Blood long non‐coding RNA intersectin 1–2 is highly expressed and links with increased Th17 cells, inflammation, multiple organ dysfunction, and mortality risk in sepsis patients

BACKGROUND: Long non‐coding RNA intersectin 1–2 (lnc‐ITSN1‐2) exacerbates inflammation and promotes T‐helper (Th) cell differentiation, also serves as a biomarker in critical illness diseases. However, its clinical role in sepsis remains obscure. Hence, the study aimed to explore the relationship of lnc‐ITSN1‐2 with Th cells, inflammation, disease severity, multiple organ dysfunction, and mortality risk in sepsis. METHODS: Peripheral blood mononuclear cells (PBMC) were isolated from 95 sepsis patients and 50 health controls, followed by lnc‐ITSN1‐2 evaluation using RT‐qPCR. PBMC Th1, Th17 cells and their secreted cytokines in serum were detected by flow cytometry and ELISA, respectively.
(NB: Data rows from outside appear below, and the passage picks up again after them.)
(** One call of [read_state]. *)
Lemma read_state_inv (last : Z) (b : Bus) (seen : list Frame) :
  (last <> 0 -> saw_nonzero (mkCanBit c byt m v 0) seen) ->
  exists last',
    snd (fst (read_state (mkCanBit c byt m v last) b)) = mkCanBit c byt m v last' /\
    (last' <> 0 ->
       saw_nonzero (mkCanBit c byt m v 0)
         (seen ++ examined b (snd (read_state (mkCanBit c byt m v last) b)))) /\
    (fst (fst (read_state (mkCanBit c byt m v last) b)) = inr true ->
       exists before ftrig,
         seen ++ examined b (snd (read_state (mkCanBit c byt m v last) b))
           = before ++ [ftrig] /\
         masked_byte (mkCanBit c byt m v 0) ftrig = Some 0 /\
         saw_nonzero (mkCanBit c byt m v 0) before).
Proof.
  intros Hinv. unfold read_state. cbn [value mask _last cid byte].
  rewrite target0.
  destruct (read_loop_inv c byt m v last (pending b) (now b) (now b) last (log b) seen Hinv)
    as (consumed & Hl & H2 & H3).
  destruct (read_loop _ 0 (now b) (now b) last (pending b) (log b))
    as [[res last'] b'] eqn:E.
  cbn [fst snd] in *.
  assert (Hex : examined b b' = frames_of (map Recv consumed)).
  { unfold examined. rewrite Hl, drop_app_length. reflexivity. }
  exists last'. rewrite Hex. auto.
Qed.

(** Successive calls: an answer [True] comes on a frame with masked byte 0
    that follows, among the frames examined since [seen], a frame with a
    non-zero masked byte. *)
Lemma read_states_inv (buses : list Bus) :
  forall last seen k tr,
  (last <> 0 -> saw_nonzero (mkCanBit c byt m v 0) seen) ->
  read_states (mkCanBit c byt m v last) buses !! k = Some (inr true, tr) ->
  exists before ftrig,
    seen ++ concat (map snd (take (S k) (read_states (mkCanBit c byt m v last) buses)))
      = before ++ [ftrig] /\
    masked_byte (mkCanBit c byt m v 0) ftrig = Some 0 /\
    saw_nonzero (mkCanBit c byt m v 0) before.
Proof.
  induction buses as [|b rest IH]; intros last seen k tr Hinv Hk; [discriminate|].
  cbn [read_states] in *.
  destruct (read_state_inv last b seen Hinv) as (last' & Hd & H2 & H3).
  destruct (read_state (mkCanBit c byt m v last) b) as [[res d'] b'] eqn:E.
  cbn [fst snd] in *. subst d'.
  destruct k as [|k].
  - cbn in Hk. injection Hk as -> <-.
    cbn [take map concat snd]. rewrite app_nil_r. apply H3. reflexivity.
  - cbn [lookup list_lookup] in Hk.
    destruct (IH last' (seen ++ examined b b') k tr H2 Hk)
      as (before & ftrig & Heq & Hm & Hs).
    exists before, ftrig. cbn [take map concat snd].
    rewrite app_assoc. auto.
Qed.

End CanBitCalls.

Section CanBitClaim.

Import Detector.

(** C10.  [CanBit] starts with [_last = 0], and [reset] puts it back to 0.
    With [value & mask = 0]: when the first frame the detector looks at
    after that has the target value in its masked byte, [read_state]
    answers [False]; and over any run of calls, an answer [True] comes on a
    frame with masked byte 0 that has, among the frames examined before
    it, one whose masked byte is not zero. *)
Theorem canbit_first_match_is_no_edge (d : CanBit) :
  _last (init (cid d) (byte d) (mask d) (value d)) = 0 /\
  _last (reset d) = 0 /\
  reset (init (cid d) (byte d) (mask d) (value d)) = init (cid d) (byte d) (mask d) (value d) /\
  (Z.land (value d) (mask d) = 0 ->
   (forall b pre r rest f,
      pending b = pre ++ r :: rest ->
      Forall (fun r => (forall f, got r = Some f -> relevant d f = false)
                       /\ stamp r - now b < 200) pre ->
      got r = Some f ->
      masked_byte d f = Some (Z.land (value d) (mask d)) ->
      fst (fst (read_state (reset d) b)) = inr false) /\
   (forall buses k tr,
      read_states (reset d) buses !! k = Some (inr true, tr) ->
      exists before ftrig,
        concat (map snd (take (S k) (read_states (reset d) buses))) = before ++ [ftrig] /\
        masked_byte d ftrig = Some 0 /\
        saw_nonzero d before)).
Proof.
  destruct d as [c byt m v last]. cbn [cid byte mask value].
  split; [reflexivity|]. split; [reflexivity|]. split; [reflexivity|].
  intros Ht. split.
  - intros b pre r rest f Hp Hpre Hg Hm.
    unfold read_state, reset. cbn [cid byte mask value _last].
    rewrite Hp, Ht in *.
    rewrite (read_loop_skip c byt m v 0 pre (r :: rest)); [|lia|exact Hpre].
    cbn [read_loop].
    assert (Hc : clock_after (now b) pre - now b < 200).
    { enough (clock_after (now b) pre < now b + 200) by lia.
      apply clock_after_lt; [lia|].
      eapply Forall_impl; [exact Hpre|]. intros x [_ Hx]. cbv beta. lia. }
    apply Z.ltb_lt in Hc. rewrite Hc, Hg.
    unfold masked_byte in Hm. fold (relevant (mkCanBit c byt m v 0) f).
    change (relevant (mkCanBit c byt m v 0) f)
      with (relevant (mkCanBit c byt m v last) f).
    destruct (relevant (mkCanBit c byt m v last) f); [|discriminate Hm].
    cbn [byte mask] in *.
    destruct (py_index (data f) byt) as [x|]; [|discriminate Hm].
    injection Hm as Hm. rewrite Hm. reflexivity.
  - intros buses k tr Hk.
    destruct (read_states_inv c byt m v Ht buses 0 [] k tr ltac:(congruence) Hk)
      as (before & ftrig & Heq & Hm & Hs).
    exists before, ftrig. auto.
Qed.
RESULTS: Lnc‐ITSN1‐2 in sepsis patients was higher than it in health controls (Z = −7.328, p < 0.001). Lnc‐ITSN1‐2 correlated with increased interferon‐gamma (p = 0.009), Th17 cells (p = 0.022), and interleukin‐17A (p = 0.006), but not Th1 cells (p = 0.169) in sepsis patients. Moreover, lnc‐ITSN1‐2 had a positive connection with C‐reactive protein (p = 0.001), acute pathologic and chronic health evaluation (APACHE) II (p = 0.024), and sequential organ failure assessment (SOFA) scores (p = 0.022). Regarding SOFA subscales, lnc‐ITSN1‐2 linked with elevated respiratory system score (p = 0.005), cardiovascular system score (p = 0.007), and renal system score (p = 0.004) but no other subscales. Besides, lnc‐ITSN1‐2 had an increasing trend, but no statistical difference, in septic deaths compared to survivors (Z = −1.852, p = 0.064). CONCLUSION: Lnc‐ITSN1‐2 reflects sepsis progression and unfavorable prognosis to some extent, which may serve as a potential biomarker to improve the management of sepsis patients.